Event related potentials recorded in patients with locked-in syndrome
  1. Marco Onofrja,
  2. Astrid Thomasa,
  3. Cristina Pacia,
  4. Michele Scesib,
  5. Renato Tombarib
  1. aDepartment of Neurology, University of Chieti, Italy, bIntensive Care Unit, University of Chieti, Italy
  1. Professor Marco Onofrj, Clinica Neurologica, Ospedale clinicizzato “SS Annunziata”, Dipartimento di Oncologia e Neuroscienze, Via dei Vestini, 66100 Chieti, Italy. Telephone 0039 871 358527; fax 0039 871 562019; E-Mail: Onofrj{at} or Onofrj{at}


OBJECTIVE To determine the possibility of recording “cognitive” event related potentials (ERPs) in locked-in patients and therefore to determine whether ERPs can have a role in differential diagnosis of coma.
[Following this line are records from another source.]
(** * maildotapp: locating and unwrapping Mail.app message files

    A shallow embedding of [mail.go] (package [maildotapp]) together with
    the properties its specification states about it.

    Go strings are byte sequences and are embedded as [string]; file
    contents ([[]byte]) are embedded as [list byte]; Go's [int] is a
    64-bit integer and is embedded as [Z]; the two Go maps of
    [gatherMboxPaths] are a [gmap] and a [gset]. A Go function that
    may panic returns a [Go A]. *)

From Stdlib Require Import ZArith Lia Ascii String List Sorted.
From Stdlib Require Strings.Byte.
From stdpp Require Import gmap strings list fin_maps sorting.

Local Open Scope Z_scope.

(** ** Outcomes of Go calls *)

Inductive PanicKind :=
| IndexOutOfRange (index len : nat)
| NilDereference.

Inductive Go (A : Type) :=
| Done (a : A)
| Panicked (p : PanicKind).
Arguments Done {A} a.
Arguments Panicked {A} p.

#[global] Instance Go_ret : MRet Go := @Done.
#[global] Instance Go_bind : MBind Go := fun A B k m =>
  match m with
  | Done a => k a
  | Panicked p => Panicked p
  end.

(** ** The [strings] package, as far as [mail.go] uses it *)

Module Strings.

(** [strings.HasPrefix(s, prefix)] *)
Fixpoint HasPrefix (s prefix : string) {struct prefix} : bool :=
  match prefix, s with
  | EmptyString, _ => true
  | String _ _, EmptyString => false
  | String p prefix', String c s' =>
      if Ascii.eqb c p then HasPrefix s' prefix' else false
  end.
(** The loop without a ceiling. *)
Lemma getIssues_loop_infinite (upstream : list (list RawItem)) :
  forall page issues log,
  getIssues_loop upstream Infinity page issues log
  = (issues_of (leading_pages upstream) ++ issues,
     log ++ zrange page (S (List.length (leading_pages upstream)))).
Proof.
  induction upstream as [|p rest IH]; intros page issues log;
    simpl getIssues_loop.
  - reflexivity.
  - simpl leading_pages. destruct (len p =? 0).
    + reflexivity.
    + rewrite IH, unshift_page_rev, filter_idem.
      rewrite issues_of_cons, <- !app_assoc. reflexivity.
Qed.

Lemma getIssues_consumed (upstream : list (list RawItem)) (limit : option Z) :
  getIssues upstream limit = issues_of (consumed upstream limit).
Proof.
  unfold getIssues, getIssues_run, consumed.
  destruct limit as [n|]; simpl hardLimit_of.
  - rewrite getIssues_loop_finite. cbn [fst].
    replace (n - 1 + 1) with n by lia. apply app_nil_r.
  - rewrite getIssues_loop_infinite. cbn [fst]. apply app_nil_r.
Qed.

Lemma leading_pages_incl (upstream : list (list RawItem)) (p : list RawItem) :
  In p (leading_pages upstream) -> In p upstream.
Proof.
  induction upstream as [|q rest IH]; simpl; [tauto|].
  destruct (len q =? 0); simpl; tauto.
Qed.

Lemma firstn_In {A : Type} (n : nat) (l : list A) (x : A) :
  In x (firstn n l) -> In x l.
Proof.
  intros I. rewrite <- (firstn_skipn n l). apply in_or_app. tauto.
Qed.
(** * IPSubnetCalculator: a shallow embedding of [src/ip-subnet-calculator.ts]

    The TypeScript module is a set of pure functions over JavaScript
    numbers and strings.  Numbers are modelled by [Z]: every value the
    module computes from integer arguments is an integer far below
    2^53, where double arithmetic is exact.  The 32-bit operators
    ([<<], [>>>], [&]) are written out with their conversions to
    32-bit integers.  Strings are [string]; a thrown [Error] is the
    [Throw] case of a completion. *)

From Stdlib Require Import ZArith List Bool Lia String Ascii DecimalString.
From Stdlib Require Import Sorting.Sorted.
Import ListNotations.

#[local] Open Scope Z_scope.

(** ** JavaScript primitives *)

Module JS.

Definition two32 : Z := 4294967296.

(** ECMAScript ToUint32 and ToInt32 on an integer-valued number. *)
Definition ToUint32 (x : Z) : Z := x mod two32.

Definition ToInt32 (x : Z) : Z :=
  let u := x mod two32 in
  if 2147483648 <=? u then u - two32 else u.

(** [a << b]: both operands to 32 bits, the count masked to 5 bits,
    the result read as a signed 32-bit integer. *)
Definition shl (a b : Z) : Z :=
  ToInt32 (Z.shiftl (ToInt32 a) (ToUint32 b mod 32)).

(** [a >>> b]: the left operand as an unsigned 32-bit integer. *)
Definition ushr (a b : Z) : Z :=
  Z.shiftr (ToUint32 a) (ToUint32 b mod 32).

(** [a & b]: on signed 32-bit integers, in two's complement. *)
Definition band (a b : Z) : Z :=
  Z.land (ToInt32 a) (ToInt32 b).

(** [a % b] keeps the sign of the dividend; [Math.floor (a / b)]. *)
Definition rem (a b : Z) : Z := Z.rem a b.
Definition floor_div (a b : Z) : Z := a / b.

End JS.

(** ** Values, errors and completions *)

(** [IPAny = string | number]. *)
Inductive IPAny : Type :=
| IPStr (s : string)
| IPNum (n : Z).

(** The two [Error]s the module throws, with the offending value that
    the message interpolates. *)
Inductive Error : Type :=
| NotAnIpAddress (v : IPAny)          (* `Not an IP address: ${v}` *)
| NotANumericIpAddress (v : IPAny).   (* `Not a numeric IP address: ${v}` *)

(** How a call ends: with a value, with a thrown error, or, for the one
    unbounded [while] loop of the model, with its iteration budget used
    up. *)
Inductive completion (A : Type) : Type :=
| Normal (a : A)
| Throw (e : Error)
| OutOfFuel.

Arguments Normal {A} a.
Arguments Throw {A} e.
Arguments OutOfFuel {A}.

Definition bind {A B : Type} (c : completion A) (k : A -> completion B)
  : completion B :=
  match c with
  | Normal a => k a
  | Throw e => Throw e
  | OutOfFuel => OutOfFuel
  end.

Notation "x <- c ;; k" := (bind c (fun x => k))
  (at level 61, c at next level, right associativity).

(** [try { c } catch (err) { return h }], for a handler that ignores
    the error, as all three handlers of the module do. *)
Definition try_catch {A B : Type} (c : completion A) (h : completion B)
  (k : A -> completion B) : completion B :=
  match c with
  | Normal a => k a
  | Throw _ => h
  | OutOfFuel => OutOfFuel
  end.

Record SubnetAnalysis : Type := mkSubnetAnalysis {
  ipLow : Z;
  ipLowStr : string;
  ipHigh : Z;
  ipHighStr : string;
  prefixMask : Z;
  prefixMaskStr : string;
  prefixSize : Z;
  invertedMask : Z;
  invertedMaskStr : string;
  invertedMaskSize : Z
}.

(** ** Mask builders *)

(** [for (i = 0; i < prefixSize; i += 1) mask += (1 << (32 - (i + 1))) >>> 0].
    The loop runs [Z.to_nat prefixSize] times (not at all for a negative
    [prefixSize]); [n] counts the iterations left.  [mask] and [i] are
    JS numbers, which the source adds in double precision; the sums
    here are the exact ones.  The two agree as long as every sum is
    below [2 ^ 53], which holds for every [prefixSize] up to [2 ^ 26]
    ([masks_below_2_53]); the properties of this file are about
    counts in that range. *)
Fixpoint getPrefixMask_loop (n : nat) (i mask : Z) : Z :=
  match n with
  | O => mask
  | S n' =>
      getPrefixMask_loop n' (i + 1)
        (mask + JS.ushr (JS.shl 1 (32 - (i + 1))) 0)
  end.

Definition getPrefixMask (prefixSize : Z) : Z :=
  getPrefixMask_loop (Z.to_nat prefixSize) 0 0.

(** [for (i = 0; i < maskSize; i += 1) mask += (1 << i) >>> 0].  Exact
    sums, as in [getPrefixMask_loop], with the same range of agreement
    with the source. *)
Fixpoint getMask_loop (n : nat) (i mask : Z) : Z :=
  match n with
  | O => mask
  | S n' => getMask_loop n' (i + 1) (mask + JS.ushr (JS.shl 1 i) 0)
  end.

Definition getMask (maskSize : Z) : Z :=
  getMask_loop (Z.to_nat maskSize) 0 0.

(** ** Address codec *)

Definition is_digit (c : ascii) : bool :=
  let n := Z.of_N (N_of_ascii c) in (48 <=? n) && (n <=? 57).

Definition digit_value (c : ascii) : Z := Z.of_N (N_of_ascii c) - 48.

(** The number denoted by a string of decimal digits: what both
    [parseInt(g, 10)] and unary [+g] give on such a string. *)
Fixpoint decimal_value_from (acc : Z) (s : string) : Z :=
  match s with
  | EmptyString => acc
  | String c s' => decimal_value_from (acc * 10 + digit_value c) s'
  end.

Definition decimal_value (s : string) : Z := decimal_value_from 0 s.

(** [`${n}`] for an integer [n]: its decimal digits, with a sign when
    negative. *)
Definition number_to_string (n : Z) : string :=
  DecimalString.NilZero.string_of_int (Z.to_int n).

(** [s.split(sep)] for a one-character separator. *)
Fixpoint split (sep : ascii) (s : string) : list string :=
  match s with
  | EmptyString => [EmptyString]
  | String c s' =>
      if Ascii.eqb c sep then EmptyString :: split sep s'
      else match split sep s' with
           | g :: gs => String c g :: gs
           | [] => [String c EmptyString]
           end
  end.

Fixpoint all_digits (s : string) : bool :=
  match s with
  | EmptyString => true
  | String c s' => is_digit c && all_digits s'
  end.

(** One group [[0-9]{1,3}]. *)
Definition digit_group (g : string) : bool :=
  all_digits g && (1 <=? Z.of_nat (String.length g))
               && (Z.of_nat (String.length g) <=? 3).

(** [ip.match(/^([0-9]{1,3})\.([0-9]{1,3})\.([0-9]{1,3})\.([0-9]{1,3})$/)]:
    the four captured groups, or [None] for [null].  A string matches
    when cutting it at its dots leaves exactly four groups of one to
    three digits. *)
Definition match_ip (ip : string) : option (list string) :=
  match split "." ip with
  | [a; b; c; d] =>
      if digit_group a && digit_group b && digit_group c && digit_group d
      then Some [a; b; c; d] else None
  | _ => None
  end.

(** The [for] loop of [isIp] over the captured groups. *)
Fixpoint isIp_loop (parts : list string) : bool :=
  match parts with
  | [] => true
  | g :: parts' =>
      let n := decimal_value g in
      if (255 <? n) || (n <? 0) then false else isIp_loop parts'
  end.

Definition isIp (ip : IPAny) : bool :=
  match ip with
  | IPNum _ => false                    (* typeof ip !== 'string' *)
  | IPStr s =>
      match match_ip s with
      | None => false
      | Some parts => isIp_loop parts
      end
  end.

Definition isDecimalIp (ipNum : IPAny) : bool :=
  match ipNum with
  | IPStr _ => false                    (* typeof ipNum === 'number' fails *)
  | IPNum n => (JS.rem n 1 =? 0) && (0 <=? n) && (n <=? 4294967295)
  end.

Definition toDecimal (ipString : IPAny) : completion Z :=
  match ipString with
  | IPNum n =>
      if isDecimalIp ipString then Normal n
      else Throw (NotAnIpAddress ipString)
  | IPStr s =>
      if negb (isIp ipString) then Throw (NotAnIpAddress ipString)
      else
        let d := split "." s in
        let d_ k := decimal_value (nth k d EmptyString) in
        Normal (((d_ 0%nat * 256 + d_ 1%nat) * 256 + d_ 2%nat) * 256 + d_ 3%nat)
  end.

(** [for (let i = 3; i > 0; i -= 1)]: three iterations. *)
Fixpoint toString_loop (n : nat) (curIp : Z) (d : string) : string :=
  match n with
  | O => d
  | S n' =>
      let curIp := JS.floor_div curIp 256 in
      toString_loop n' curIp
        (number_to_string (JS.rem curIp 256) ++ "." ++ d)%string
  end.

Definition toString (ipNum : IPAny) : completion string :=
  match ipNum with
  | IPStr s =>
      if isIp ipNum then Normal s
      else Throw (NotANumericIpAddress ipNum)
  | IPNum n =>
      if negb (isDecimalIp ipNum) then Throw (NotANumericIpAddress ipNum)
      else Normal (toString_loop 3 n (number_to_string (JS.rem n 256)))
  end.

(** ** Range analyzer *)

Definition getMaskRange (ipNum prefixSize : Z) : completion SubnetAnalysis :=
  let prefixMask := getPrefixMask prefixSize in
  let lowMask := getMask (32 - prefixSize) in
  let ipLow := JS.ushr (JS.band ipNum prefixMask) 0 in
  let ipHigh := JS.ushr (JS.ushr (JS.band ipNum prefixMask) 0 + lowMask) 0 in
  ipLowStr <- toString (IPNum ipLow) ;;
  ipHighStr <- toString (IPNum ipHigh) ;;
  prefixMaskStr <- toString (IPNum prefixMask) ;;
  invertedMaskStr <- toString (IPNum lowMask) ;;
  Normal {| ipLow := ipLow;
            ipLowStr := ipLowStr;
            ipHigh := ipHigh;
            ipHighStr := ipHighStr;
            prefixMask := prefixMask;
            prefixMaskStr := prefixMaskStr;
            prefixSize := prefixSize;
            invertedMask := lowMask;
            invertedMaskStr := invertedMaskStr;
            invertedMaskSize := 32 - prefixSize |}.

(** [for (prefixSize = 32; prefixSize >= 0; prefixSize -= 1)] with its
    [break]: at most 33 iterations, [n] counting those left. *)
Fixpoint getOptimalRange_loop (n : nat) (ipNum ipEndNum prefixSize : Z)
  (optimalRange : option SubnetAnalysis)
  : completion (option SubnetAnalysis) :=
  match n with
  | O => Normal optimalRange
  | S n' =>
      maskRange <- getMaskRange ipNum prefixSize ;;
      if (ipLow maskRange =? ipNum) && (ipHigh maskRange <=? ipEndNum)
      then getOptimalRange_loop n' ipNum ipEndNum (prefixSize - 1)
             (Some maskRange)
      else Normal optimalRange
  end.

Definition getOptimalRange (ipNum ipEndNum : Z)
  : completion (option SubnetAnalysis) :=
  getOptimalRange_loop 33 ipNum ipEndNum 32 None.

(** [while (ipCurNum <= ipEndNum)]: the one loop without a bound in its
    header, run on a budget of iterations. *)
Fixpoint calculate_loop (fuel : nat) (ipCurNum ipEndNum : Z)
  (rangeCollection : list SubnetAnalysis)
  : completion (option (list SubnetAnalysis)) :=
  if ipCurNum <=? ipEndNum then
    match fuel with
    | O => OutOfFuel
    | S fuel' =>
        optimalRange <- getOptimalRange ipCurNum ipEndNum ;;
        match optimalRange with
        | None => Normal None
        | Some optimalRange =>
            calculate_loop fuel' (ipHigh optimalRange + 1) ipEndNum
              (rangeCollection ++ [optimalRange])
        end
    end
  else Normal (Some rangeCollection).

(** Every iteration moves [ipCurNum] up by at least one, so the
    distance to [ipEndNum] bounds the number of iterations. *)
Definition calculate (ipStart ipEnd : IPAny)
  : completion (option (list SubnetAnalysis)) :=
  try_catch (ipStartNum <- toDecimal ipStart ;;
             ipEndNum <- toDecimal ipEnd ;;
             Normal (ipStartNum, ipEndNum))
    (Normal None)
    (fun '(ipStartNum, ipEndNum) =>
       if ipEndNum <? ipStartNum then Normal None
       else calculate_loop (Z.to_nat (ipEndNum - ipStartNum + 1))
              ipStartNum ipEndNum []).

Definition calculateSubnetMask (ip : IPAny) (prefixSize : Z)
  : completion (option SubnetAnalysis) :=
  try_catch (toDecimal ip) (Normal None)
    (fun ipNum =>
       r <- getMaskRange ipNum prefixSize ;; Normal (Some r)).

(** ** Prefix deriver *)

(** [for (prefixSize = 0; prefixSize < 32; prefixSize += 1)] with its
    [break]; the value is [prefixSize] when the loop is left. *)
Fixpoint calculateCIDRPrefix_loop (n : nat)
  (subnetMaskNum prefix prefixSize : Z) : Z :=
  match n with
  | O => prefixSize
  | S n' =>
      let newPrefix := JS.ushr (prefix + JS.shl 1 (32 - (prefixSize + 1))) 0 in
      if negb (JS.ushr (JS.band subnetMaskNum newPrefix) 0 =? newPrefix)
      then prefixSize
      else calculateCIDRPrefix_loop n' subnetMaskNum newPrefix (prefixSize + 1)
  end.

Definition calculateCIDRPrefix (ip subnetMask : IPAny)
  : completion (option SubnetAnalysis) :=
  try_catch (ipNum <- toDecimal ip ;;
             subnetMaskNum <- toDecimal subnetMask ;;
             Normal (ipNum, subnetMaskNum))
    (Normal None)
    (fun '(ipNum, subnetMaskNum) =>
       let prefixSize := calculateCIDRPrefix_loop 32 subnetMaskNum 0 0 in
       r <- getMaskRange ipNum prefixSize ;; Normal (Some r)).

(** ** Vocabulary of the specification *)

(** The dotted form of an integer address, as the number branch of
    [toString] builds it. *)
Definition dotted (n : Z) : string :=
  toString_loop 3 n (number_to_string (JS.rem n 256)).

(** The test of the loop of [getOptimalRange] at one prefix size. *)
Definition fits (ipNum ipEndNum prefixSize : Z) : bool :=
  match getMaskRange ipNum prefixSize with
  | Normal maskRange =>
      (ipLow maskRange =? ipNum) && (ipHigh maskRange <=? ipEndNum)
  | _ => false
  end.

(** [x] lies in the block. *)
Definition covers (x : Z) (b : SubnetAnalysis) : bool :=
  (ipLow b <=? x) && (x <=? ipHigh b).

(** The blocks of [l] lie end to end from [cur] up to [last]: the
    first starts at [cur], each next one starts right after the one
    before ends, and the last ends at [last]. *)
Fixpoint tiles (cur : Z) (l : list SubnetAnalysis) (last : Z) : Prop :=
  match l with
  | [] => cur = last + 1
  | b :: l' =>
      ipLow b = cur /\ cur <= ipHigh b <= last /\ tiles (ipHigh b + 1) l' last
  end.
METHODS ERPs to classic auditory or visual “odd ball paradigms” were recorded three to four days, seven to eight days, and 30 to 60 days after admission to the intensive care unit, in four patients affected by basilar artery thrombembolism resulting in locked-in syndrome. Two patients (one 32 year old man, one 31 year old woman) could move the eyes laterally and vertically spontaneously and on command. One patient (a 39 year old man) had a “one and half syndrome”, one patient (a 40 year old woman) could only elevate the left eyelid and eye. Results were compared with data from 30 age matched controls. In the last recording session a letter recognition paradigm was applied, in which ERPs were produced by the identification of letters forming a word. Results were compared with five age matched controls. Brainstem lesions extending to the pontomesencephalic junction were found on MRI and CT.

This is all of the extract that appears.